Il piccolo Zar era stato rapito dalla sua tranquilla vita alla "Casa del Bambino n. 3" di Nyzhny Tagil.
Erano passate due settimane da quando la tata lo aveva portato dalla direttrice e presentadogli due strani tipi gli aveva detto senza preamboli :"Maksima , questi saranno tua mamma e tuo papa ".
L'unica cosa che aveva potuto fare , per dimostrare quanto la cosa gli desse noia, era stata quella di pisciarsi addosso.
Si era detto: "magari così mi portano via subito, stavo giusto giocando con Irina".
Poi aveva visto i regali che altri strani tipi avevano portato per due suoi compagni della classe dei piccoli e si era detto che forse, prima di andare, poteva anche vedere cosa questi due avevano portato per lui.
L'aereoplano e il piccolo orso di pezza giallo lo avevano convinto a resistere ancora qualche minuto ,poi , soddisfatto il galateo , era stato molto felice di essere riportato ai suoi giochi.

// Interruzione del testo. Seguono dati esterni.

(** What the operations read and change. *)
Lemma counted_locker r q : lr_locker (counted r q) = lr_locker q.
Proof. unfold counted. by case_decide. Qed.
Lemma counted_front r q : lr_enqueueAtFront (counted r q) = lr_enqueueAtFront q.
Proof. unfold counted. by case_decide. Qed.
Lemma counted_compatible r q : lr_compatibleFirst (counted r q) = lr_compatibleFirst q.
Proof. unfold counted. by case_decide. Qed.
Lemma counted_partitioned r q : lr_partitioned (counted r q) = lr_partitioned q.
Proof. unfold counted. by case_decide. Qed.
Lemma counted_lock r q : lr_lock (counted r q) = lr_lock q.
Proof. unfold counted. by case_decide. Qed.
Lemma counted_partitionedLock r q : lr_partitionedLock (counted r q) = lr_partitionedLock q.
Proof. unfold counted. by case_decide. Qed.
Lemma counted_status r q : lr_status (counted r q) = lr_status q.
Proof. unfold counted. by case_decide. Qed.
Lemma counted_mode r q : lr_mode (counted r q) = lr_mode q.
Proof. unfold counted. by case_decide. Qed.
Lemma counted_convertMode r q : lr_convertMode (counted r q) = lr_convertMode q.
Proof. unfold counted. by case_decide. Qed.
Lemma counted_set_status r q v : set_status v (counted r q) = counted r (set_status v q).
Proof. unfold counted. by case_decide. Qed.
Lemma counted_set_mode r q v : set_mode v (counted r q) = counted r (set_mode v q).
Proof. unfold counted. by case_decide. Qed.
Lemma counted_set_convertMode r q v : set_convertMode v (counted r q) = counted r (set_convertMode v q).
Proof. unfold counted. by case_decide. Qed.
Lemma counted_set_lock r q v : set_lock v (counted r q) = counted r (set_lock v q).
Proof. unfold counted. by case_decide. Qed.
Lemma counted_set_partitionedLock r q v :
  set_partitionedLock v (counted r q) = counted r (set_partitionedLock v q).
Proof. unfold counted. by case_decide. Qed.
Lemma counted_set_partitioned r q v : set_partitioned v (counted r q) = counted r (set_partitioned v q).
Proof. unfold counted. by case_decide. Qed.
End Counted.

Create Rewrite HintDb counted.
#[export] Hint Rewrite lookup_counted counted_locker counted_front counted_compatible counted_partitioned counted_lock
  counted_partitionedLock counted_status counted_mode counted_convertMode counted_set_status counted_set_mode
  counted_set_convertMode counted_set_lock counted_set_partitionedLock counted_set_partitioned insert_counted : counted.

(** ** The operations run alike *)

Section Alike.
Context (U : gset positive).

Lemma newRequest_counted r h rm :
  newRequest r h (countedMap U rm) = (λ x, (x.1, countedMap U x.2)) <$> newRequest r h rm.
Proof.
  unfold newRequest. rewrite lookup_counted. destruct (rm !! r) as [q|]; [|done]. simpl.
  autorewrite with counted. case_match; [|done]. simpl. autorewrite with counted. simpl.
  destruct (_ || _); simpl; autorewrite with counted.
  - by destruct (incConflictModeCount _ _).
  - by destruct (incGrantedModeCount _ _).
Qed.

Lemma migrateRequests_counted l h rm :
  migrateRequests l h (countedMap U rm) = (λ x, (x.1, countedMap U x.2)) <$> migrateRequests l h rm.
Proof.
  revert h rm. induction l as [|r l IH]; intros h rm; simpl; [done|].
  rewrite lookup_counted. destruct (rm !! r) as [q|]; [|done]. simpl. autorewrite with counted.
  rewrite newRequest_counted. destruct (newRequest _ _ _) as [[[res h'] rm']|]; [|done]. simpl.
  case_match; [apply IH|done].
Qed.

Lemma migratePartitions_counted ps h rm pd :
  migratePartitions ps h (countedMap U rm) pd
  = (λ x, (x.1.1, countedMap U x.1.2, x.2)) <$> migratePartitions ps h rm pd.
Proof.
  revert h rm pd. induction ps as [|p ps IH]; intros h rm pd; simpl; [done|].
  destruct (pd !! _) as [l|]; [|apply IH]. rewrite migrateRequests_counted.
  destruct (migrateRequests _ _ _) as [[h' rm']|]; [|done]. simpl. apply IH.
Qed.

Lemma migrate_counted h rm pd :
  migratePartitionedLockHeads h (countedMap U rm) pd
  = (λ x, (x.1.1, countedMap U x.1.2, x.2)) <$> migratePartitionedLockHeads h rm pd.
Proof.
  unfold migratePartitionedLockHeads. do 2 (case_match; [|done]). simpl.
  rewrite migratePartitions_counted. by destruct (migratePartitions _ _ _ _) as [[[]]|].
Qed.

Lemma migrateIf_counted (b : bool) h rm pd :
  (if b then migratePartitionedLockHeads h (countedMap U rm) pd else Some (h, countedMap U rm, pd))
  = (λ x, (x.1.1, countedMap U x.1.2, x.2)) <$>
      (if b then migratePartitionedLockHeads h rm pd else Some (h, rm, pd)).
Proof. destruct b; [apply migrate_counted|done]. Qed.

Lemma partition_newRequest_counted k l r rm pd :
  partition_newRequest k l r (countedMap U rm) pd
  = (λ x, (countedMap U x.1, x.2)) <$> partition_newRequest k l r rm pd.
Proof.
  unfold partition_newRequest. rewrite lookup_counted. destruct (rm !! r) as [q|]; [|done]. simpl.
  autorewrite with counted. do 2 (case_match; [|done]). simpl. by autorewrite with counted.
Qed.

Lemma grantConversions_counted l h rm nt :
  grantConversions l h (countedMap U rm) nt
  = (λ x, (x.1.1, countedMap U x.1.2, x.2)) <$> grantConversions l h rm nt.
Proof.
  revert h rm nt. induction l as [|r l IH]; intros h rm nt; simpl; [done|].
  destruct (_ <=? 0); [done|]. rewrite lookup_counted. destruct (rm !! r) as [q|]; [|done]. simpl.
  autorewrite with counted. case_bool_decide; [|apply IH]. do 2 (case_match; [|done]). simpl.
  destruct (conflicts _ _); [apply IH|]. destruct (decGrantedModeCount _ _); [|done]. simpl.
  autorewrite with counted. apply IH.
Qed.

Lemma grantConflicts_counted l b h rm nt :
  grantConflicts l b h (countedMap U rm) nt
  = (λ x, (x.1.1, countedMap U x.1.2, x.2)) <$> grantConflicts l b h rm nt.
Proof.
  revert b h rm nt. induction l as [|r l IH]; intros b h rm nt; simpl; [done|].
  rewrite lookup_counted. destruct (rm !! r) as [q|]; [|done]. simpl.
  autorewrite with counted. case_match; [|done]. simpl. autorewrite with counted.
  destruct (conflicts _ _); [destruct (_ && _); [done|apply IH]|].
  destruct (decConflictModeCount _ _) as [h1|]; [|done]. simpl.
  destruct (incGrantedModeCount _ _) as [h2|]; [|done]. simpl.
  autorewrite with counted. destruct (bool_decide (lr_mode q = MODE_X)); [done|apply IH].
Qed.

Lemma onLockModeChanged_counted h b rm nt :
  _onLockModeChanged h b (countedMap U rm) nt
  = (λ x, (x.1.1, countedMap U x.1.2, x.2)) <$> _onLockModeChanged h b rm nt.
Proof.
  unfold _onLockModeChanged. rewrite grantConversions_counted.
  destruct (grantConversions _ _ _ _) as [[[h1 rm1] nt1]|]; [|done]. simpl. destruct b.
  - rewrite grantConflicts_counted. destruct (grantConflicts _ _ _ _ _) as [[[h2 rm2] nt2]|]; [|done]. simpl.
    by do 2 (case_match; [|done]).
  - simpl. by do 2 (case_match; [|done]).
Qed.

Lemma unlockInHead_counted r q s :
  r ∉ U → unlockInHead r q (countedState U s) = countedState U <$> unlockInHead r q s.
Proof.
  intros Hr. unfold unlockInHead. destruct (lr_lock q) as [res|]; [|done]. simpl.
  destruct (lm_heads s !! res) as [h|]; [|done]. simpl. destruct (lr_status q); [done|..].
  - destruct (decGrantedModeCount _ _) as [h1|]; [|done]. simpl.
    destruct (if lr_compatibleFirst q then _ else _) as [h2|]; [|done]. simpl.
    rewrite onLockModeChanged_counted. by destruct (_onLockModeChanged _ _ _ _) as [[[]]|].
  - case_match; [|done]. destruct (decConflictModeCount _ _) as [h1|]; [|done]. simpl.
    rewrite onLockModeChanged_counted. by destruct (_onLockModeChanged _ _ _ _) as [[[]]|].
  - do 2 (case_match; [|done]). destruct (decGrantedModeCount _ _) as [h1|]; [|done]. simpl.
    rewrite insert_counted_out, onLockModeChanged_counted by done.
    by destruct (_onLockModeChanged _ _ _ _) as [[[]]|].
Qed.

Lemma unlockSlow_counted r s :
  r ∉ U → unlockSlow r (countedState U s) = (λ x, (x.1, countedState U x.2)) <$> unlockSlow r s.
Proof.
  intros Hr. unfold unlockSlow. simpl. rewrite lookup_counted. destruct (lm_requests s !! r) as [q|]; [|done].
  simpl. rewrite counted_out by done. case_match; [|done].
  destruct (lr_partitioned q); [destruct (lr_partitionedLock q) as [k|]|];
    [by destruct (lm_partitions s !! k)|..]; rewrite unlockInHead_counted by done;
    by destruct (unlockInHead r q s).
Qed.

Lemma lockFast_counted res r m s :
  r ∉ U → lockFast res r m (countedState U s) = (λ x, (x.1, countedState U x.2)) <$> lockFast res r m s.
Proof.
  intros Hr. unfold lockFast. simpl. rewrite lookup_counted. destruct (lm_requests s !! r) as [q|]; [|done].
  simpl. rewrite counted_out by done. do 2 (case_match; [|done]). rewrite insert_counted_out by done.
  destruct (_ || _); [|done]. destruct (lm_partitions s !! _) as [l|]; [|done].
  rewrite partition_newRequest_counted. by destruct (partition_newRequest _ _ _ _ _) as [[]|].
Qed.

Lemma lockSlow_counted res r s :
  r ∉ U → lockSlow res r (countedState U s) = (λ x, (x.1, countedState U x.2)) <$> lockSlow res r s.
Proof.
  intros Hr. unfold lockSlow. simpl. rewrite lookup_counted. destruct (lm_requests s !! r) as [q|]; [|done].
  simpl. rewrite counted_out by done. destruct (_ && _).
  - rewrite partition_newRequest_counted. by destruct (partition_newRequest _ _ _ _ _) as [[]|].
  - rewrite migrateIf_counted. destruct (if is_partitioned _ then _ else _) as [[[h rm] pd]|]; [|done]. simpl.
    rewrite lookup_counted. destruct (rm !! r) as [q1|]; [|done]. simpl.
    rewrite counted_out, insert_counted_out, newRequest_counted by done. by destruct (newRequest _ _ _) as [[[]]|].
Qed.

Lemma convert_counted res r m s :
  r ∉ U → convert res r m (countedState U s) = (λ x, (x.1, countedState U x.2)) <$> convert res r m s.
Proof.
  intros Hr. unfold convert. simpl. rewrite lookup_counted. destruct (lm_requests s !! r) as [q|]; [|done].
  simpl. rewrite counted_out, insert_counted_out by done. do 2 (case_match; [|done]). case_match; [done|].
  case_match; [|done]. destruct (lm_heads s !! res) as [h|]; [|done]. simpl.
  rewrite migrateIf_counted. destruct (if is_partitioned _ then _ else _) as [[[h1 rm] pd]|]; [|done]. simpl.
  rewrite lookup_counted. destruct (rm !! r) as [q1|]; [|done]. simpl. rewrite counted_out by done.
  destruct (conflicts _ _); simpl.
  - destruct (incGrantedModeCount _ _); [|done]. simpl. by rewrite insert_counted_out.
  - destruct (incGrantedModeCount _ _) as [h2|]; [|done]. simpl. destruct (decGrantedModeCount _ _); [|done].
    simpl. by rewrite insert_counted_out.
Qed.

Lemma downgrade_counted r m s :
  r ∉ U → downgrade r m (countedState U s) = countedState U <$> downgrade r m s.
Proof.
  intros Hr. unfold downgrade. simpl. rewrite lookup_counted. destruct (lm_requests s !! r) as [q|]; [|done].
  simpl. rewrite counted_out by done. destruct (lr_lock q) as [res|]; [|done]. simpl. do 3 (case_match; [|done]).
  destruct (lm_heads s !! res) as [h|]; [|done]. simpl. destruct (incGrantedModeCount _ _) as [h1|]; [|done]. simpl.
  destruct (decGrantedModeCount _ _) as [h2|]; [|done]. simpl. rewrite insert_counted_out, onLockModeChanged_counted by done.
  by destruct (_onLockModeChanged _ _ _ _) as [[[]]|].
Qed.

Lemma cleanupOne_counted res s : cleanupOne res (countedState U s) = countedState U <$> cleanupOne res s.
Proof.
  unfold cleanupOne. simpl. destruct (lm_heads s !! res) as [h|]; [|done]. simpl.
  rewrite migrateIf_counted. destruct (if is_partitioned _ then _ else _) as [[[h1 rm] pd]|]; [|done]. simpl.
  case_match; [|done]. by do 5 (case_match; [|done]).
Qed.

Lemma cleanup_counted s : cleanupUnusedLocks (countedState U s) = countedState U <$> cleanupUnusedLocks s.
Proof.
  unfold cleanupUnusedLocks. simpl. generalize (map_to_list (lm_heads s)).*1. intros l. revert s.
  induction l as [|res l IH]; intros s; simpl; [done|]. rewrite cleanupOne_counted.
  destruct (cleanupOne res s) as [s'|]; [|done]. apply IH.
Qed.
End Alike.

(** ** A request that was passed to [lock] stays one *)

Definition filedKept (rm rm' : ReqMap) : Prop :=
  ∀ r q, rm !! r = Some q → lr_status q ≠ STATUS_NEW →
    ∃ q', rm' !! r = Some q' ∧ lr_status q' ≠ STATUS_NEW.

#[export] Instance filedKept_preorder : PreOrder filedKept.
Proof.
  split; [intros rm r q; eauto|]. intros rm1 rm2 rm3 H12 H23 r q Hq Hst.
  destruct (H12 r q Hq Hst) as (q2 & Hq2 & Hst2). by apply (H23 r q2).
Qed.

Lemma filedKept_insert rm r q' :
  (lr_status q' = STATUS_NEW → ∀ q, rm !! r = Some q → lr_status q = STATUS_NEW) →
  filedKept rm (<[r := q']> rm).
Proof.
  intros Hn r2 q2 Hq2 Hst. rewrite lookup_insert. case_decide as Hd; [subst|by exists q2].
  exists q'. split; [done|]. intros E. apply Hst. by apply Hn.
Qed.

Section Kept.
Lemma newRequest_filedKept r h rm x : newRequest r h rm = Some x → filedKept rm x.2.
Proof.
  unfold newRequest. destruct (rm !! r) as [q|] eqn:Hq; [|done]. simpl. case_match; [|done].
  destruct (_ || _); simpl; [destruct (incConflictModeCount _ _)|destruct (incGrantedModeCount _ _)]; try done;
    intros [= <-]; by apply filedKept_insert.
Qed.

Nei giorni seguenti la magretta ed il pelato erano tornati molte altre volte e si erano messi in giardino a giocare con tutti i suoi compagni: Katia, Jamil , persino con i due piccoli tartari.
Giocavano con tutti ma non con lui, perchè lui se ne stava alla larga, osservandoli per bene ed un poco preoccupato perchè i due parlavano con parole che non capiva.
" Ma guarda se mi dovevano capitare due che neppure sanno parlare russo, uhu che fatica!"
Poi un giorno erano arrivati ,la tata lo aveva spogliato e loro lo avevano vestito con maglie e pantaloni nuovi e ,una volta tanto, della sua misura.
"Dov'è la fregatura ora?" aveva pensato.
Lui e i suoi due compagni erano stati caricati su un piccolo pulmino blu e tutti insieme erano partiti.
Il viaggio era stato lungo, non era mai stato così lontano, poi era stato in una stanza d'albergo , in un ufficio e qualche ora dopo dritto su un aereo.
"Mamma mia " si era chiesto "questi parlano strano perchè abitano in cielo !"
Dopo qualche ora si era trovato in un altro albergo, grande,grandissimo, con i corridoi più lunghi che avesse mai visto e stava venendo sera.
"Beh" aveva pensato tra se " bella gita ! Ma ora per favore portatemi a casa che è ora di mangiare, siete simpatici, forse vi terrò a trovare , ma adesso scusate ma avrei da fare".
Niente, i due erano grulli e neppure grattando furiosamente la porta della camera era riuscito a fargli capire che ne aveva avuto abbastanza.
Tanta agitazione aveva avuto almeno un effetto: lo avevano portato fuori .
Fuori era bellissimo, non aveva mai visto un palazzo con le cipolle colorate in testa e nemmeno una piazza tanto grande da scorgerne a fatica la fine.
Era ancora li che guardava la piazza con i due analfabeti di fianco quando un palloncino blu , perso da qualcuno chissà dove, era sceso lentamente dal cielo e scostando le nuvole era finito proprio tra i suoi piedi.
Lo aveva raccolto e aveva visto aprirsi un sorriso meravigliato sulle facce dei due stranieri.
"Ma si" aveva deciso in quel momento, "diamo una possibilità a questi due sprovveduti!"
Li aveva guardati e , palloncino alla mano, aveva attraversato di buona lena la Piazza Rossa diretto verso il più grande negozio di giocattoli dell'intera città.